An early morning start got us to Montevarchi easily in time to catch the 9:07 train to Florence.  Purchasing tickets was quite easy at the ticket booth.  The most important thing to remember when traveling by train in Italy is to validate your ticket before catching a train.  Sliding it into the validation machined results in the date and time as well as the station to be printed on the ticket as well as punching a little hole.  Failing to validate your ticket apparently can result in a huge fine if they check.
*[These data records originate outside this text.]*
(** The facts about the tables that the procedures rely on and keep: the
    primary keys of [tickets] and [wallets], ticket and transaction ids
    older than the uuid supply, and the winner flag only on tickets of a
    completed draw. *)
Definition consistent (s : db) : bool :=
  distinct (List.map t_id (tickets s))
  && forallb (fun t => Nat.ltb (t_id t) (uuid_supply s)) (tickets s)
  && forallb (fun t => implb (t_is_winner t) (draw_completed (t_draw_id t) s)) (tickets s)
  && distinct (List.map w_id (wallets s))
  && forallb (fun t => Nat.ltb (tx_id t) (uuid_supply s)) (transactions s).

(** The numbers the next [n] values of the sequence give. *)
Definition upcoming_ticket_numbers (n : nat) (s : db) : list string :=
  List.map (fun k => format_ticket_number (ticket_number_seq s + Z.of_nat k)) (List.seq 0 n).

(** Whether the numbers [upcoming] can be given out one after the other
    next to the numbers [used]. *)
Fixpoint numbers_free (used upcoming : list string) : bool :=
  match upcoming with
  | [] => true
  | v :: rest => negb (existsb (String.eqb v) used) && numbers_free (used ++ [v]) rest
  end.

(** Whether the next [n] ticket numbers are new to the draw and differ from
    one another.  (From 1000000 on LPAD cuts the sequence value to its first
    six characters, so that numbers repeat.) *)
Definition ticket_numbers_free (id : uuid) (n : nat) (s : db) : bool :=
  numbers_free
    (List.map t_ticket_number (List.filter (fun t => Nat.eqb (t_draw_id t) id) (tickets s)))
    (upcoming_ticket_numbers n s).

(** The balance of the wallet with a given id. *)
Definition balance_of (wid : uuid) (s : db) : option money :=
  w_balance <$> List.find (fun w => Nat.eqb (w_id w) wid) (wallets s).

(** The balances by wallet id after one guarded bonus credit: with the
    guard open, the wallet [wid] holds its former balance plus the bonus,
    brought to the scale of the column. *)
Definition credited_balance (guard : bool) (wid : uuid) (bonus : option Q)
    (bal : uuid -> option money) (wid' : uuid) : option money :=
  if guard && Nat.eqb wid' wid
  then c ← bal wid; store_money (numeric_of_money c + default 0%Q bonus)
  else bal wid'.


(** The bonus rows of [transactions]. *)
Definition bonus_transactions (s : db) : list transaction :=
  List.filter (fun t => String.eqb (tx_type t) "bonus") (transactions s).


(** A ticket row without its winner flag. *)
Definition ticket_core (t : ticket)
    : uuid * uuid * uuid * string * option uuid * timestamp * option Z :=
  (t_id t, t_draw_id t, t_user_id t, t_ticket_number t, t_transaction_id t, t_created_at t,
   t_slot_index t).

(** The entry of the returned [tickets] array for a row. *)
Definition ticket_ref_of (t : ticket) : ticket_ref := mkTicketRef (t_id t) (t_ticket_number t).

(** The tables no statement of the two procedures writes. *)
Definition untouched (s : db)
    : list profile * option settings_doc * list notification * list withdrawal_request :=
  (profiles s, platform_settings s, notifications s, withdrawal_requests s).


(** ** The JavaScript side

    A call through the store client never throws: it answers with the rows
    or with an error, and each call commits on its own.  JavaScript numbers
    are taken as exact rationals. *)

(** [.single()]: the row when exactly one matches, an error otherwise. *)
Definition single {A} (rows : list A) : option A :=
  match rows with
  | [r] => Some r
  | _ => None
  end.

(** [a || b] on optional text: the empty string is falsy. *)
Definition js_or (a b : option string) : option string :=
  match a with
  | Some x => if String.eqb x "" then b else Some x
  | None => b
  end.

(** [config.key || fallback] read as a number: 0 and [false] are falsy,
    [true] counts as 1. *)
Definition js_or_default (v : option jval) (fallback : Q) : Q :=
  match v with
  | Some (JNum d) => if Qnum (decimal_value d) =? 0 then fallback else decimal_value d
  | Some (JBool true) => 1
  | Some (JBool false) => fallback
  | None => fallback
  end.

(** [x < config.key] and [x > config.key] without a fallback: a missing
    key compares false both ways. *)
Definition js_number (v : option jval) : option Q :=
  match v with
  | Some (JNum d) => Some (decimal_value d)
  | Some (JBool true) => Some 1%Q
  | Some (JBool false) => Some 0%Q
  | None => None
  end.

Definition Qltb (a b : Q) : bool := negb (Qle_bool b a).

Definition js_lt (a : Q) (b : option Q) : bool :=
  match b with Some q => Qltb a q | None => false end.

Definition js_gt (a : Q) (b : option Q) : bool :=
  match b with Some q => Qltb q a | None => false end.

(** [settingsRow?.settings || fallback]. *)
Definition config_or (fallback : settings_doc) (s : db) : settings_doc :=
  match platform_settings s with
  | Some doc => doc
  | None => fallback
  end.

Definition jnum (n : Z) : jval := JNum (mkDecimal n 0).

(** [INSERT INTO notifications], refused when [type] is outside the
    column's CHECK list. *)
Definition insert_notification (n : notification) (s : db) : option db :=
  if notifications_type_check (n_type n)
  then Some (set_notifications (notifications s ++ [n]) s)
  else None.

(** [createNotification(userId, {type, title, actionUrl})]: a failed insert
    is logged and the caller goes on. *)
Definition createNotification (userId : uuid) (type title : string) (actionUrl : option string)
    (s : db) : db :=
  match insert_notification (mkNotification userId type title actionUrl) s with
  | Some s' => s'
  | None => s
  end.

(** *** The draw scheduler *)

(** The rows the tick selects: active timer draws whose [draw_date] is not
    after the current time. *)
Definition expired_timer_draws (now : timestamp) (s : db) : list draw :=
  List.filter
    (fun d =>
       String.eqb (d_status d) "active"
       && String.eqb (d_draw_type d) "timer"
       && match d_draw_date d with Some t => t <=? now | None => false end)
    (draws s).
(** * AutoLabMate: the plan compiler, the sandbox runner and the execution tracker

    A shallow embedding of [backend/agents/executor.py], [backend/agents/monitor.py]
    and of the background task of [backend/main.py], with the properties of the
    design document stated over it, followed by the mock paths of
    [backend/agents/planner.py] and [backend/tools/vector_store.py] and further
    properties of all four.

    Python values are a small inductive type, dictionaries keep their insertion
    order, raising is a [result], and everything the process and the file system
    decide is read from an explicit [world]. *)

From Stdlib Require Import ZArith QArith Ascii.
From stdpp Require Import base option list strings pretty gmap.

Local Open Scope stdpp_scope.
Set Warnings "-register-all".

(* ===================================================================== *)
(** * Python values *)
(* ===================================================================== *)

(** Hashable scalars, the keys of a [dict]. *)
Inductive pykey : Type :=
  | KNone
  | KBool (b : bool)
  | KInt (z : Z)
  | KStr (s : string).

Global Instance pykey_eq_dec : EqDecision pykey.
Proof. solve_decision. Defined.

(** The JSON-shaped values that steps, parameters and overlays are made of.
    Strings are sequences of code points below 256; floats do not occur in the
    positions the compiler reads and are left out. *)
Inductive pyval : Type :=
  | VNone
  | VBool (b : bool)
  | VInt (z : Z)
  | VStr (s : string)
  | VList (l : list pyval)
  | VDict (d : list (pykey * pyval)).

Abbreviation pydict := (list (pykey * pyval)).

(** Exceptions, by class. [OtherError] stands for what the operating system or
    a library raises, with the text [str(e)] gives. *)
Inductive exn : Type :=
  | AttributeError
  | TypeError
  | KeyError
  | IndexError
  | ZeroDivisionError
  | NameError
  | TimeoutExpired
  | OtherError (msg : string).

Inductive result (A : Type) : Type :=
  | Ok (a : A)
  | Raise (e : exn).
Arguments Ok {A} a.
Arguments Raise {A} e.

Global Instance result_ret : MRet result := fun A a => Ok a.
Global Instance result_bind : MBind result := fun A B k m =>
  match m with
  | Ok a => k a
  | Raise e => Raise e
  end.

(** [try: m except Exception as e: h e] *)
Definition try_except {A} (m : result A) (h : exn → result A) : result A :=
  match m with
  | Ok a => Ok a
  | Raise e => h e
  end.
Lemma handleRequest_counts_the_call_witness :
  ∃ srv srv' c' sv' d',
    samples.foo_server = golang.Ok srv ∧
    handleRequest srv (samples.incoming [])
      {| h := {| ServiceMethod := "Foo.Fail"; Seq := 1; Error := "" |};
         argv := golang.VStruct [1; 3]%Z; replyv := Some (golang.VInt 0);
         mtype := Some more_samples.Fail_descriptor;
         svc := Some more_samples.foo_service |} = golang.Ok (srv', c') ∧
    serviceMap srv' !! "Foo" = Some sv' ∧ method sv' !! "Fail" = Some d' ∧
    NumCalls d' = golang.uint64 (NumCalls more_samples.Fail_descriptor + 1).
Proof.
  destruct samples.foo_server as [srv| |] eqn:Hsrv; [|discriminate Hsrv..].
  pose proof (foo_server_registry_ok srv Hsrv) as Hok.
  destruct (handleRequest_counts_the_call srv (samples.incoming []) "Foo" "Fail"
              more_samples.foo_service more_samples.Fail_descriptor
              {| ServiceMethod := "Foo.Fail"; Seq := 1; Error := "" |}
              (golang.VStruct [1; 3]%Z) (golang.VInt 0) Hok)
    as (srv' & c' & sv' & d' & Hrun & Hk & Hn & Hcount & _).
  - injection Hsrv as <-. reflexivity.
  - reflexivity.
  - exists srv, srv', c', sv', d'. split; [reflexivity|]. split; [exact Hrun|].
    split; [exact Hk|]. split; [exact Hn|exact Hcount].
Defined.

End NumCalls_facts.

(** ** A write that fails half way *)

Section Write_facts.

Import codec.

Lemma Write_returns_nil (c c' : GobCodec) (hd : Header) (body : golang.Value) :
  Write c hd body = (c', None) →
  closed (conn c) = false ∧ broken (conn c) = false ∧ gob_encodable body = true ∧
  wire (conn c') = wire (conn c) ++ [MsgHeader hd; MsgBody body] ++ buf c.
Proof.
  unfold Write, enc_Encode_header.
  destruct (conn_write (conn c) (MsgHeader hd)) as [k1 [e1|]] eqn:H1; [done|].
  apply conn_write_ok in H1 as (Hc & Hb & Hc1 & Hb1 & Hw1 & _).
  unfold enc_Encode_body. cbn [conn with_conn].
  destruct (gob_encodable body); [|done].
  destruct (conn_write k1 (MsgBody body)) as [k2 [e2|]] eqn:H2; [done|].
  apply conn_write_ok in H2 as (_ & _ & Hc2 & Hb2 & Hw2 & _).
  intros [= <-]. unfold Write_deferred, buf_Flush. cbn [conn with_conn buf].
  destruct (flush_all_open k2 (buf c) Hc2 Hb2) as (k3 & -> & _ & _ & Hw3 & _).
  cbn [conn]. rewrite Hw3, Hw2, Hw1, <- !app_assoc. done.
Qed.

(** X10. A body for which gob's [Encode] returns an error, which among
    the values of the model is the nil interface or a function, makes
    [Write] fail after the header has gone out: on an open, working
    connection the header is on the wire without its body, the error is
    returned and the connection is closed. (A nil pointer, on which
    [Encode] panics instead of returning, is not a value of the model.) *)
Theorem Write_unencodable_body (c : GobCodec) (hd : Header) (body : golang.Value) :
  closed (conn c) = false → broken (conn c) = false →
  gob_encodable body = false →
  ∃ c', Write c hd body = (c', Some "gob: cannot encode value") ∧
        wire (conn c') = wire (conn c) ++ [MsgHeader hd] ++ buf c ∧
        closed (conn c') = true.
Proof.
  intros Hc Hb Henc. unfold Write, enc_Encode_header, enc_Encode_body, conn_write.
  rewrite Hc, Hb. cbn [conn with_conn]. rewrite Henc.
  unfold Write_deferred, buf_Flush. cbn [conn with_conn buf].
  set (k1 := {| inbox := _; wire := wire (conn c) ++ [MsgHeader hd];
                closed := false; broken := false |}).
  destruct (flush_all_open k1 (buf c)) as (k2 & -> & Hc2 & _ & Hw2 & _); [done..|].
  eexists. split; [done|]. unfold Close. cbn [conn with_conn]. rewrite Hc2.
  cbn. rewrite Hw2. subst k1. cbn. rewrite <- app_assoc. done.
Qed.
The very smooth ride to Florence’s Santa Maria Novella station took about 40 minutes.  Following the suggestion from our guide book we exited the station via an underground pedway which avoided dodging all the traffic in front of the station.  We resurfaced right by an information center where we obtained a street map.

First glimpse of Il Duomo

It was about a 10 minute walk down streets lined with shops, hotels and restaurants to the Piazza del Duomo.  To say the cathedral is magnificent is an understatement.  It almost takes your breath away when you round the street and catch your first glimpse of it.  The piazza was fairly crowded with tourists:  one can only imagine the crowds during the summer months.  We took a slow walk around the huge building admiring its various faces.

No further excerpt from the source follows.